Likewise, similar systems and machines will often have the same failure modes. However, the system use will determine the failure consequences. For example, the failure modes of a ball bearing will be the same regardless of the machine. However, the dominate failure mode will often change from machine to machine, the cause of the failure may change, and the effects of the failure will differ.

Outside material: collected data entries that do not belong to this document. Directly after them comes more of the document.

(** * survey_condition_validation_option: bounds validation of survey answers

    A shallow embedding of
    [survey_condition_validation_option/models/survey_question.py]
    (class [SurveyQuestion], inheriting Odoo's [survey.question]) and the
    properties of its three methods:

    - [_compute_validation_required]  (source lines 65-75)
    - [_validate_choice]              (source lines 77-120)
    - [_validate_date]                (source lines 122-247)

    Conventions of the embedding.

    - A Python [dict] result is a [gmap Z string] from question id to message;
      its truthiness is non-emptiness.
    - Odoo fields that hold [False] when unset are [option]s; a Python string
      is falsy when it is [False] or empty.
    - Odoo [Integer] fields and Python [int]s are [Z].
    - A [datetime.date] is the number of days since 1970-01-01 and a naive
      [datetime.datetime] the number of seconds since 1970-01-01 00:00:00,
      both in the proleptic Gregorian calendar and both in [Z]; the
      [MINYEAR]/[MAXYEAR] limits of the Python library are not modelled.
    - Exceptions are explicit: a method returns [Return v] or [Raise e],
      together with the lines written to the module logger.
    - The host framework (the parent class, the field parsers, pytz) is not
      part of this module: it is taken as a parameter, and a small reference
      instance is given for running the code on concrete inputs. *)

From Stdlib Require Import ZArith Lia Ascii String.
From stdpp Require Import base decidable option list strings gmap pretty.

Local Open Scope string_scope.
Local Open Scope Z_scope.

(** ** Python values and truthiness *)

Definition truthy_str (s : option string) : bool :=
  match s with
  | Some s => negb (String.eqb s "")
  | None => false
  end.

(** [a or b] on an optional string [a] and a string [b]. *)
Definition str_or (a : option string) (b : string) : string :=
  match a with
  | Some s => if String.eqb s "" then b else s
  | None => b
  end.

(** Truthiness of a [dict]. *)
Definition truthy_dict (d : gmap Z string) : bool :=
  negb (bool_decide (d = ∅)).

(** [str(n)] for a Python [int]. *)
Definition str_int (n : Z) : string := pretty n.

(** ** The record [survey.question], restricted to the fields the module reads *)

Record survey_question := SurveyQuestion {
  id : Z;
  question_type : string;
  validation_required : bool;
  validation_error_msg : option string;
  suggested_answer_ids : list Z;
  validation_min_multiple_choice_option : Z;
  validation_max_multiple_choice_option : Z;
  validation_min_datetime_option : option string;
  validation_max_datetime_option : option string;
  validation_min_date_option : option string;
  validation_max_date_option : option string;
  validation_min_date : option Z;
  validation_max_date : option Z;
  validation_min_datetime : option Z;
  validation_max_datetime : option Z
}.

Definition set_validation_required (q : survey_question) (b : bool)
  : survey_question :=
  {| id := id q;
     question_type := question_type q;
     validation_required := b;
     validation_error_msg := validation_error_msg q;
     suggested_answer_ids := suggested_answer_ids q;
     validation_min_multiple_choice_option :=
       validation_min_multiple_choice_option q;
     validation_max_multiple_choice_option :=
       validation_max_multiple_choice_option q;
     validation_min_datetime_option := validation_min_datetime_option q;
     validation_max_datetime_option := validation_max_datetime_option q;
     validation_min_date_option := validation_min_date_option q;
     validation_max_date_option := validation_max_date_option q;
     validation_min_date := validation_min_date q;
     validation_max_date := validation_max_date q;
     validation_min_datetime := validation_min_datetime q;
     validation_max_datetime := validation_max_datetime q |}.

Definition set_question_type (q : survey_question) (t : string)
  : survey_question :=
  {| id := id q;
     question_type := t;
     validation_required := validation_required q;
     validation_error_msg := validation_error_msg q;
     suggested_answer_ids := suggested_answer_ids q;
     validation_min_multiple_choice_option :=
       validation_min_multiple_choice_option q;
     validation_max_multiple_choice_option :=
       validation_max_multiple_choice_option q;
     validation_min_datetime_option := validation_min_datetime_option q;
     validation_max_datetime_option := validation_max_datetime_option q;
     validation_min_date_option := validation_min_date_option q;
     validation_max_date_option := validation_max_date_option q;
     validation_min_date := validation_min_date q;
     validation_max_date := validation_max_date q;
     validation_min_datetime := validation_min_datetime q;
     validation_max_datetime := validation_max_datetime q |}.

(** ** [_compute_validation_required] (lines 65-75) *)

Definition supported_types : list string :=
  ["char_box"; "numerical_box"; "date"; "datetime"; "multiple_choice"].

(** [x in l] for a list of strings. *)
Definition str_in (x : string) (l : list string) : bool :=
  existsb (String.eqb x) l.

(** The body of the loop, for one record of the record set. *)
Definition compute_validation_required_one (question : survey_question)
  : survey_question :=
  if negb (validation_required question)
     || negb (str_in (question_type question) supported_types)
  then set_validation_required question false
  else question.

(** [for question in self: ...]: the record set after the method has run. *)
Definition _compute_validation_required (self : list survey_question)
  : list survey_question :=
  map compute_validation_required_one self.

(** ** [_validate_choice] (lines 77-120) *)

(** The answer of a choice question: a list of suggested-answer ids, or the
    single id as a string (the quirk described at lines 86-88). *)
Inductive choice_answer :=
  | AnswerList (ids : list Z)
  | AnswerStr (s : string).

(** [len(answer) if isinstance(answer, list) else 1] *)
Definition answer_count (answer : choice_answer) : Z :=
  match answer with
  | AnswerList ids => Z.of_nat (length ids)
  | AnswerStr _ => 1
  end.

Definition min_value (self : survey_question) : Z :=
  if validation_min_multiple_choice_option self =? -1 then 0
  else validation_min_multiple_choice_option self.

Definition max_value (self : survey_question) : Z :=
  if validation_max_multiple_choice_option self =? -1
  then Z.of_nat (length (suggested_answer_ids self))
  else validation_max_multiple_choice_option self.

Definition msg_choice_exact (mn cnt : Z) : string :=
  "You need to select " +:+ str_int mn +:+ " answer, you chose "
  +:+ str_int cnt +:+ " answer.".

Definition msg_choice_between (mn mx cnt : Z) : string :=
  "You need to select between " +:+ str_int mn +:+ " and " +:+ str_int mx
  +:+ " answers, you chose " +:+ str_int cnt +:+ " answer.".

Section Choice.

(** [super()._validate_choice(answer, comment)], of the parent class. *)
Variable super_validate_choice :
  survey_question → choice_answer → option string → gmap Z string.

Definition _validate_choice (self : survey_question)
    (answer : choice_answer) (comment : option string) : gmap Z string :=
  let res := super_validate_choice self answer comment in
  if truthy_dict res
     || negb (String.eqb (question_type self) "multiple_choice")
     || negb (validation_required self)
  then res
  else
    let answer_count := answer_count answer in
    let min_value := min_value self in
    let max_value := max_value self in
    if negb ((min_value <=? answer_count) && (answer_count <=? max_value))
    then
      if min_value =? max_value
      then {[ id self :=
                str_or (validation_error_msg self)
                  (msg_choice_exact min_value answer_count) ]}
      else {[ id self :=
                str_or (validation_error_msg self)
                  (msg_choice_between min_value max_value answer_count) ]}
    else ∅.

End Choice.

(** The bounds as the specification words them: a configured bound counts
    when it is non-negative. *)
Definition spec_effective_min (self : survey_question) : Z :=
  if 0 <=? validation_min_multiple_choice_option self
  then validation_min_multiple_choice_option self
  else 0.

Definition spec_effective_max (self : survey_question) : Z :=
  if 0 <=? validation_max_multiple_choice_option self
  then validation_max_multiple_choice_option self
  else Z.of_nat (length (suggested_answer_ids self)).

(** The parent class of the reference instance: Odoo's own
    [_validate_choice] only checks mandatory questions; a question that is
    not mandatory always passes. *)
Definition super_validate_choice_optional
    (self : survey_question) (answer : choice_answer)
    (comment : option string) : gmap Z string := ∅.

Figure 7, FMEA Worksheet, provides an example of a FMEA worksheet.

Figure 7. FMEA Worksheet

E. Criticality and Probability of Occurrence

Criticality assessment provides the means for quantifying how important a system function is relative to the identified Mission. Table 1, Criticality/Severity Categories, provides a method for ranking system criticality. This system, adapted from the automotive industry, provides 10 categories of Criticality/Severity. It is not the only method available. The categories can be expanded or contracted to produce a site-specific listing.

Table 1. Criticality/Severity Categories

Ranking	Effect	Comment
1	None	No reason to expect failure to have any effect on safety, health, environment, or mission.
2	Very Low	Minor disruption to facility function. Repair to failure can be accomplished during trouble call.
3	Low	Minor disruption to facility function. Repair to failure may be longer than trouble call but does not delay mission.
4	Low to Moderate	Moderate disruption to facility function. Some portion of mission may need to be reworked or process delayed.
5	Moderate	Moderate disruption to facility function. 100% of mission may need to be reworked or process delayed.
6	Moderate to High	Moderate disruption to facility function. Some portion of mission is lost. Moderate delay in restoring function.
7	High	High disruption to facility function. Some portion of mission is lost. Significant delay in restoring function.
8	Very High	High disruption to facility function. All of mission is lost. Significant delay in restoring function.
9	Hazard	Potential safety, health, or environmental issue. Failure will occur with warning.
10	Hazard	Potential safety, health, or environmental issue. Failure will occur without warning.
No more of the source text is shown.